Photo: Tim Nafziger and Dale Suderman in Vietnam in 2008 prior to Dale’s stroke. Photo provided by the author.
My friend Dale Suderman died quietly on Jan. 5 in his recliner in Hillsboro, Kansas. Dale is not the kind of person who is often celebrated by the mainstream Mennonite community for many reasons. Though he grew up Mennonite in Hillsboro, he chose to fight in the Vietnam War. He was a gay man who was involved in leading Mennonite organizations while in the closet. He hung out with radicals, conservatives and sinners and didn’t judge them. He was an alcoholic all his life and always open about his commitment to Alcoholics Anonymous. He was deeply committed to Eucharist at whatever Episcopal church would have him. He actively subverted propriety whenever he could get away with it.
I first met Dale in the fall of 2002 during my senior year at Goshen (Indiana) College when he came to speak at Goshen College Men’s Association (GSMA). I had just experienced my second hospitalization for a major mental health crisis and my world was in fragments. Even so, I was the student assigned to walk Dale around campus between events. We walked down to the dam in the neighborhood west of the college. I told him about what it was like to experience two manic episodes. “Whiskey will really take those over the top,” he said.
I was gobsmacked. On the surface it was a wildly irresponsible thing for him, a trained addictions counselor, to say to me. But he was open about his lifelong journey as an alcoholic in recovery, and his response was a tremendous breath of fresh air that let me know that others had been through what I had been (and far worse) and put their lives back together. His normalization was a critical part of my healing journey at a time when my experiences were far outside normal, acceptable behavior in my small community. He taught me a lot about what sobriety and recovery look like.
Dale grew up in Hillsboro, Kansas, on a farm in a Mennonite and Mennonite Brethren community. His reasons for joining the military were complex and his reasons for going to Vietnam even more so. His plane landed in Saigon just as the Tet offensive was in full swing. He had a desk job, but it was also clear that at that point in the war, everywhere was a front line.
Dale was the person who helped me understand that sometimes I needed “cave time” after I’d been around people. He taught me that there are times to scrimp and save and times to enjoy life. My friendship with him gave me a sense of the vastness of the worldly world, which had a big impact for me as a Mennonite kid with more than a little insularity and world wariness in me (and my roots).
Dale was an edge worker, adapting to change and embracing the blurry lines of a world that peace and justice activists like me preferred to see as all or nothing. He spent his life dancing on the margins of many different communities and weaving relationships with stories and wit. In the 1980s he ran Logos Bookstore in Chicago, a gathering place for all sorts of nerdy misfits, or so I imagine from all the stories I heard about it. He hosted groups from the Urban Life Center where many young Mennonites encountered him during this period.
Dale was an inveterate smoker. I had been raised to disdain smoking by my health-conscious, simple-living Mennonite parents.
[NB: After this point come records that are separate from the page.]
(** * voice-qa: the per-session voice pipeline

    A shallow embedding of the Python sources

      - [core/connection.py]   (ConnectionHandler.chat, ConnectionHandler.close)
      - [core/tts/base.py]     (TTSProviderBase.to_tts, to_tts_stream)
      - [core/asr/fun_local.py] (ASRProvider.speech_to_text_from_audio_file,
                                 speech_to_text_from_audio_stream)
      - [app.py]               (process_voice_query)

    and the properties of the pipeline specification that concern them.

    Conventions.  The filesystem is a finite set of paths.  Every call to
    an external collaborator (language model, synthesis engine, recognition
    engine, disk queries) is answered by an oracle supplied by the caller of
    the model, so that a theorem quantifies over every behaviour of the
    collaborator.  A Python function that may raise returns an [outcome]. *)

From stdpp Require Import gmap strings list.
From Stdlib Require Import Ascii String Lia.

Open Scope string_scope.

(** ** Python values the sources rely on *)

Module Py.

(** The exception classes the handlers of the sources tell apart.
    [FileNotFoundError] is a subclass of [OSError]; all five are subclasses
    of [Exception].  [OSError] stands for any OSError that is not a
    FileNotFoundError, [RuntimeError] for any other [Exception]. *)
Inductive exn : Type :=
| FileNotFoundError
| OSError
| ValueError
| AttributeError
| RuntimeError.

(** [isinstance(e, OSError)] *)
Definition is_OSError (e : exn) : bool :=
  match e with
  | FileNotFoundError | OSError => true
  | _ => false
  end.

(** [isinstance(e, FileNotFoundError)] *)
Definition is_FileNotFoundError (e : exn) : bool :=
  match e with
  | FileNotFoundError => true
  | _ => false
  end.

(** What a call does: it returns a value or raises. *)
Inductive outcome (A : Type) : Type :=
| Returned (a : A)
| Raised (e : exn).
Arguments Returned {A} a.
Arguments Raised {A} e.

(** An attribute of an object: [self.x] raises AttributeError when the
    attribute was never assigned. *)
Inductive attr (A : Type) : Type :=
| Missing
| Present (a : A).
Arguments Missing {A}.
Arguments Present {A} a.

Definition bytes : Type := list Byte.byte.

(** The filesystem: the set of paths that exist. *)
Abbreviation filesystem := (gset string).

(** [os.path.exists(p)] *)
Definition exists_ (fs : filesystem) (p : string) : bool :=
  bool_decide (p ∈ fs).

(** [os.remove(p)] on an existing path. *)
Definition remove (fs : filesystem) (p : string) : filesystem :=
  fs ∖ {[p]}.

(** A file is created (or overwritten) at [p]. *)
Definition create (fs : filesystem) (p : string) : filesystem :=
  {[p]} ∪ fs.

(** [c.lower()] on one ASCII character. *)
Definition lower_ascii (c : ascii) : ascii :=
  let n := nat_of_ascii c in
  if (65 <=? n)%nat && (n <=? 90)%nat then ascii_of_nat (n + 32) else c.

(** [s.lower()] (ASCII strings). *)
Fixpoint lower (s : string) : string :=
  match s with
  | EmptyString => EmptyString
  | String c s' => String (lower_ascii c) (lower s')
  end.

(** [s.startswith(c)] and [s.endswith(c)] for a one-character [c]. *)
Definition startswith_char (s : string) (c : ascii) : bool :=
  match s with
  | String a _ => Ascii.eqb a c
  | EmptyString => false
  end.

Fixpoint endswith_char (s : string) (c : ascii) : bool :=
  match s with
  | EmptyString => false
  | String a EmptyString => Ascii.eqb a c
  | String _ s' => endswith_char s' c
  end.

(** [os.path.join(a, b)] (posixpath). *)
Definition join (a b : string) : string :=
  if startswith_char b "/" then b
  else if String.eqb a "" || endswith_char a "/" then a ++ b
  else a ++ "/" ++ b.

(** [p.rfind(c)] as an option: the index of the last occurrence of [c]. *)
Fixpoint rfind (p : string) (c : ascii) : option nat :=
  match p with
  | EmptyString => None
  | String a p' =>
      match rfind p' c with
      | Some i => Some (S i)
      | None => if Ascii.eqb a c then Some 0%nat else None
      end
  end.

(** [p[i:]] *)
Fixpoint drop_str (i : nat) (p : string) : string :=
  match i, p with
  | O, _ => p
  | S i', String _ p' => drop_str i' p'
  | S _, EmptyString => EmptyString
  end.

(** The inner loop of [genericpath._splitext]: is there a character other
    than the dot between [filenameIndex] and [dotIndex]? *)
Fixpoint has_non_dot (n : nat) (p : string) : bool :=
  match n, p with
  | O, _ => false
  | S n', String a p' => if Ascii.eqb a "." then has_non_dot n' p' else true
  | S _, EmptyString => false
  end.

(** [os.path.splitext(p)[1]] (posixpath): the extension starts at the last
    dot of the last path component, leading dots of that component apart. *)
Definition splitext_ext (p : string) : string :=
  let filenameIndex :=
    match rfind p "/" with Some i => S i | None => 0%nat end in
  match rfind p "." with
  | Some dotIndex =>
      if (filenameIndex <=? dotIndex)%nat
         && has_non_dot (dotIndex - filenameIndex) (drop_str filenameIndex p)
      then drop_str dotIndex p
      else ""
  | None => ""
  end.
I didn’t realize the extent of my prejudices toward smokers until I became friends with Dale. I won’t say he completely cured me of my anti-smoking prejudice, but I learned better how to love. His only concession to my snobbery was that we’d sit on the balcony behind his second-floor apartment while he smoked. I listened.
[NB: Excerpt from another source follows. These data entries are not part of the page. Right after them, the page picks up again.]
(** ** UTF-8 decoding *)

Lemma lor_ge_128_l (a b : Z) : 0 <= a -> 0 <= b -> 128 <= a -> 128 <= Z.lor a b.
Proof.
  intros Ha Hb Hge.
  assert (Hl : 7 <= Z.log2 (Z.lor a b)).
  { rewrite Z.log2_lor by assumption.
    assert (Z.log2 128 <= Z.log2 a) by (apply Z.log2_le_mono; lia).
    change (Z.log2 128) with 7 in *. lia. }
  assert (Hnn : 0 <= Z.lor a b) by (apply Z.lor_nonneg; lia).
  destruct (Z.eq_dec (Z.lor a b) 0) as [E|E]; [rewrite E in Hl; simpl in Hl; lia|].
  pose proof (Z.log2_spec (Z.lor a b) ltac:(lia)) as [Hlo _].
  assert (2 ^ 7 <= 2 ^ Z.log2 (Z.lor a b)) by (apply Z.pow_le_mono_r; lia).
  change (2 ^ 7) with 128 in *. lia.
Qed.

Lemma lor_ge_128_r (a b : Z) : 0 <= a -> 0 <= b -> 128 <= b -> 128 <= Z.lor a b.
Proof. intros. rewrite Z.lor_comm. now apply lor_ge_128_l. Qed.

Lemma byte_at_range (s : gostring) (i : Z) : 0 <= byte_at s i < 256.
Proof. apply byte_to_Z_range. Qed.

Lemma land_mask_nonneg (a m : Z) : 0 <= a -> 0 <= Z.land a m.
Proof. intros. apply Z.land_nonneg. now left. Qed.

Lemma shiftl_mask_ge (a m k lo : Z) (n : Z) :
  0 <= a -> m = Z.ones n -> 0 <= n -> 0 <= k ->
  lo * 2 ^ k >= 128 -> lo <= a mod 2 ^ n ->
  128 <= Z.shiftl (Z.land a m) k.
Proof.
  intros Ha -> Hn Hk Hlo Hge. rewrite Z.land_ones by assumption.
  rewrite Z.shiftl_mul_pow2 by assumption.
  assert (0 < 2 ^ k) by (apply Z.pow_pos_nonneg; lia). nia.
Qed.

(** The invalid outcome, the entry of the table [first] for a lead byte, and
    the valid outcome of a decoding. *)
Ltac utf8_invalid := left; split; [lia | reflexivity].

Ltac utf8_table x sz lo hi :=
  cbv zeta;
  change (240 <=? x) with false;
  change (Z.land x 7) with sz;
  change (Utf8.acceptRanges (Z.shiftr x 4)) with (lo, hi);
  cbn [fst snd];
  let b2 := eval vm_compute in (sz <=? 2) in
  let b3 := eval vm_compute in (sz <=? 3) in
  change (sz <=? 2) with b2; change (sz <=? 3) with b3;
  cbv iota.

Ltac utf8_valid Hbytes n :=
  right; split; [lia|]; do 2 eexists; split; [reflexivity|];
  split; [lia|]; split; [unfold n in *; lia|]; split;
  [| apply Hbytes; unfold n in *; lia].

(** What [DecodeRuneInString] returns on a non-empty string: an ASCII byte
    is its own rune; a byte from [0x80] on starts either an invalid or short
    sequence (width 1, [RuneError]) or an encoding of two to four bytes, all
    of them from [0x80] on, of a rune from [0x80] on. *)
Lemma DecodeRuneInString_cases (c : ascii) (s' : gostring) :
  (byte_to_Z c < 128
   /\ Utf8.DecodeRuneInString (c :: s') = (byte_to_Z c, 1%nat))
  \/ (128 <= byte_to_Z c
      /\ Utf8.DecodeRuneInString (c :: s') = (Utf8.RuneError, 1%nat))
  \/ (128 <= byte_to_Z c
      /\ exists r size,
          Utf8.DecodeRuneInString (c :: s') = (r, size)
          /\ (2 <= size <= 4)%nat /\ (size <= length (c :: s'))%nat
          /\ 128 <= r
          /\ forall j, (j < size)%nat -> 128 <= byte_at (c :: s') (Z.of_nat j)).
Proof.
  pose proof (byte_to_Z_range c) as Hc.
  unfold Utf8.DecodeRuneInString.
  assert (Hn : 1 <= Z.of_nat (length (c :: s'))) by (cbn [length]; lia).
  replace (Z.of_nat (length (c :: s')) <? 1) with false by (symmetry; lia).
  change (byte_at (c :: s') 0) with (byte_to_Z c).
  pose proof (byte_at_range (c :: s') 1) as H1.
  pose proof (byte_at_range (c :: s') 2) as H2.
  pose proof (byte_at_range (c :: s') 3) as H3.
  set (s0 := byte_to_Z c) in *.
  set (s1 := byte_at (c :: s') 1) in *.
  set (s2 := byte_at (c :: s') 2) in *.
  set (s3 := byte_at (c :: s') 3) in *.
  set (n := Z.of_nat (length (c :: s'))) in *.
  assert (Hbytes : forall size : nat,
             (size <= 4)%nat -> Z.of_nat size <= n ->
             (2 <= size)%nat -> 128 <= s1 ->
             ((3 <= size)%nat -> 128 <= s2) -> ((4 <= size)%nat -> 128 <= s3) ->
             128 <= s0 ->
             forall j, (j < size)%nat -> 128 <= byte_at (c :: s') (Z.of_nat j)).
  { intros size Hs4 Hsn Hs2 G1 G2 G3 G0 j Hj.
    destruct j as [|[|[|[|j]]]]; try lia.
    - exact G0.
    - exact G1.
    - apply G2. lia.
    - apply G3. lia. }
  unfold Utf8.first.
  destruct (s0 <? 128) eqn:E0; [left; split; [lia | reflexivity]|].
  right.
  assert (G0 : 128 <= s0) by lia.
  destruct (s0 <? 194) eqn:E1; [left; split; [lia | reflexivity]|].
  unfold Utf8.mask2, Utf8.mask3, Utf8.mask4, Utf8.maskx, Utf8.locb, Utf8.hicb,
    Utf8.RuneError in *.
  destruct (s0 <? 224) eqn:E2.
  { (* two bytes *)
    utf8_table 2 2 128 191.
    destruct (n <? 2) eqn:En; [utf8_invalid|].
    destruct ((s1 <? 128) || (191 <? s1)) eqn:Ea; [utf8_invalid|].
    utf8_valid Hbytes n.
    apply lor_ge_128_l; [apply Z.shiftl_nonneg, land_mask_nonneg; lia
                        | apply land_mask_nonneg; lia |].
    apply (shiftl_mask_ge s0 31 6 2 5); try lia; [reflexivity|].
    change (2 ^ 5) with 32.
    assert (s0 mod 32 = s0 - 192); [|lia].
    symmetry. apply (Z.mod_unique_pos s0 32 6); lia. }
  destruct (s0 =? 224) eqn:E3.
  { utf8_table 19 3 160 191.
    destruct (n <? 3) eqn:En; [utf8_invalid|].
    destruct ((s1 <? 160) || (191 <? s1)) eqn:Ea; [utf8_invalid|].
    destruct ((s2 <? 128) || (191 <? s2)) eqn:Eb; [utf8_invalid|].
    utf8_valid Hbytes n.
    apply lor_ge_128_l; [apply Z.lor_nonneg; split; apply Z.shiftl_nonneg, land_mask_nonneg; lia
                        | apply land_mask_nonneg; lia |].
    apply lor_ge_128_r; try (apply Z.shiftl_nonneg, land_mask_nonneg; lia).
    apply (shiftl_mask_ge s1 63 6 32 6); try lia; [reflexivity|].
    change (2 ^ 6) with 64.
    assert (s1 mod 64 = s1 - 128); [|lia].
    symmetry. apply (Z.mod_unique_pos s1 64 2); lia. }
  assert (three : forall lo hi,
             128 <= lo -> 225 <= s0 <= 239 ->
             (128 <= s0 /\ (if n <? 3 then (65533, 1%nat) else
                if (s1 <? lo) || (hi <? s1) then (65533, 1%nat) else
                if (s2 <? 128) || (191 <? s2) then (65533, 1%nat) else
                (Z.lor (Z.lor (Z.shiftl (Z.land s0 15) 12) (Z.shiftl (Z.land s1 63) 6))
                       (Z.land s2 63), 3%nat)) = (65533, 1%nat))
             \/ (128 <= s0 /\ exists r size,
                    (if n <? 3 then (65533, 1%nat) else
                     if (s1 <? lo) || (hi <? s1) then (65533, 1%nat) else
                     if (s2 <? 128) || (191 <? s2) then (65533, 1%nat) else
                     (Z.lor (Z.lor (Z.shiftl (Z.land s0 15) 12) (Z.shiftl (Z.land s1 63) 6))
                            (Z.land s2 63), 3%nat)) = (r, size)
                    /\ (2 <= size <= 4)%nat /\ (size <= length (c :: s'))%nat /\ 128 <= r
                    /\ forall j, (j < size)%nat -> 128 <= byte_at (c :: s') (Z.of_nat j))).
  { intros lo hi Hlo Hs0.
    destruct (n <? 3) eqn:En; [utf8_invalid|].
    destruct ((s1 <? lo) || (hi <? s1)) eqn:Ea; [utf8_invalid|].
    destruct ((s2 <? 128) || (191 <? s2)) eqn:Eb; [utf8_invalid|].
    utf8_valid Hbytes n.
    apply lor_ge_128_l; [apply Z.lor_nonneg; split; apply Z.shiftl_nonneg, land_mask_nonneg; lia
                        | apply land_mask_nonneg; lia |].
    apply lor_ge_128_l; try (apply Z.shiftl_nonneg, land_mask_nonneg; lia).
    apply (shiftl_mask_ge s0 15 12 1 4); try lia; [reflexivity|].
    change (2 ^ 4) with 16.
    assert (s0 mod 16 = s0 - 224); [|lia].
    symmetry. apply (Z.mod_unique_pos s0 16 14); lia. }
  destruct (s0 <? 237) eqn:E4; [utf8_table 3 3 128 191; apply (three 128 191); lia|].
  destruct (s0 =? 237) eqn:E5; [utf8_table 35 3 128 159; apply (three 128 159); lia|].
  destruct (s0 <? 240) eqn:E6; [utf8_table 3 3 128 191; apply (three 128 191); lia|].
  assert (four : forall lo hi,
             128 <= lo -> hi <= 191 -> 240 <= s0 <= 244 -> (s0 = 240 -> 144 <= lo) ->
             (128 <= s0 /\ (if n <? 4 then (65533, 1%nat) else
                if (s1 <? lo) || (hi <? s1) then (65533, 1%nat) else
                if (s2 <? 128) || (191 <? s2) then (65533, 1%nat) else
                if (s3 <? 128) || (191 <? s3) then (65533, 1%nat) else
                (Z.lor (Z.lor (Z.lor (Z.shiftl (Z.land s0 7) 18) (Z.shiftl (Z.land s1 63) 12))
                              (Z.shiftl (Z.land s2 63) 6))
                       (Z.land s3 63), 4%nat)) = (65533, 1%nat))
             \/ (128 <= s0 /\ exists r size,
                    (if n <? 4 then (65533, 1%nat) else
                     if (s1 <? lo) || (hi <? s1) then (65533, 1%nat) else
                     if (s2 <? 128) || (191 <? s2) then (65533, 1%nat) else
                     if (s3 <? 128) || (191 <? s3) then (65533, 1%nat) else
                     (Z.lor (Z.lor (Z.lor (Z.shiftl (Z.land s0 7) 18) (Z.shiftl (Z.land s1 63) 12))
                                   (Z.shiftl (Z.land s2 63) 6))
                            (Z.land s3 63), 4%nat)) = (r, size)
                    /\ (2 <= size <= 4)%nat /\ (size <= length (c :: s'))%nat /\ 128 <= r
                    /\ forall j, (j < size)%nat -> 128 <= byte_at (c :: s') (Z.of_nat j))).
  { intros lo hi Hlo Hhi Hs0 H240.
    destruct (n <? 4) eqn:En; [utf8_invalid|].
    destruct ((s1 <? lo) || (hi <? s1)) eqn:Ea; [utf8_invalid|].
    destruct ((s2 <? 128) || (191 <? s2)) eqn:Eb; [utf8_invalid|].
    destruct ((s3 <? 128) || (191 <? s3)) eqn:Ec; [utf8_invalid|].
    utf8_valid Hbytes n.
    apply lor_ge_128_l;
      [repeat (apply Z.lor_nonneg; split); apply Z.shiftl_nonneg, land_mask_nonneg; lia
      | apply land_mask_nonneg; lia |].
    apply lor_ge_128_l;
      [repeat (apply Z.lor_nonneg; split); apply Z.shiftl_nonneg, land_mask_nonneg; lia
      | apply Z.shiftl_nonneg, land_mask_nonneg; lia |].
    destruct (Z.eq_dec s0 240) as [E240|N240].
    - apply lor_ge_128_r; try (apply Z.shiftl_nonneg, land_mask_nonneg; lia).
      apply (shiftl_mask_ge s1 63 12 16 6); try lia; [reflexivity|].
      change (2 ^ 6) with 64. specialize (H240 E240).
      assert (s1 mod 64 = s1 - 128); [|lia].
      symmetry. apply (Z.mod_unique_pos s1 64 2); lia.
    - apply lor_ge_128_l; try (apply Z.shiftl_nonneg, land_mask_nonneg; lia).
      apply (shiftl_mask_ge s0 7 18 1 3); try lia; [reflexivity|].
      change (2 ^ 3) with 8.
      assert (s0 mod 8 = s0 - 240); [|lia].
      symmetry. apply (Z.mod_unique_pos s0 8 30); lia. }
  destruct (s0 =? 240) eqn:E7; [utf8_table 52 4 144 191; apply (four 144 191); lia|].
  destruct (s0 <? 244) eqn:E8; [utf8_table 4 4 128 191; apply (four 128 191); lia|].
  destruct (s0 =? 244) eqn:E9; [utf8_table 68 4 128 143; apply (four 128 143); lia|].
  left. split; [lia | reflexivity].
Qed.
In the spring of 2008, Dale had a massive stroke that would eventually shut down a lot of functions on the right side of his body. In the ensuing years, Dale taught me a lot about grief. I missed my friend deeply even as I sat with him while he struggled to put a complete sentence together. I remember one time he wanted to tell me something so urgently that we spent half an hour with a staff member trying to decipher it. He would stretch for a sentence arc like a brittle rubber band that kept on snapping before he could finish the sentence.
Dale was in the closet about being a gay man most of his life to his home community in Hillsboro. His friend community in Chicago always knew, but he told stories of working in leadership in Mennonite Voluntary Service in the late-1970s and always having a resignation letter ready in his drawer in case he was outed as gay. He finally came out to his home community on Friday, Nov. 9, 2012 at a Tabor College library reception in which he was honored. He had donated his incredible collection of books to the library and invited his circle of friends to be there for his coming out moment. His friends John Kampen and Ben Hartley read reflections on their friendship with Dale that talked about his sexuality while Dale silently listened and nodded. It was a powerful challenge to the blanket of silence on LGBTQ inclusion that still covers the Tabor campus to this day.
When I visited Dale last summer, he told me he was ready to die. He asked me to take a photo of him kneeling in front of a poster that said, “I am the resurrection and the life. The one who believes in me will live, even though they die.” He said, “Tim, that’s me. I’m ready.” I felt some tension with the old cynic I loved and the deeply religious Episcopal man who was sitting in front of me, but I accepted that Dale was defying my expectations, one last time. Goodbye, Dale. Godspeed.
Tim Nafziger is a Mennonite writer and web developer who lives with his wife, Charletta, in the Ventura River watershed on the traditional lands of the Chumash people.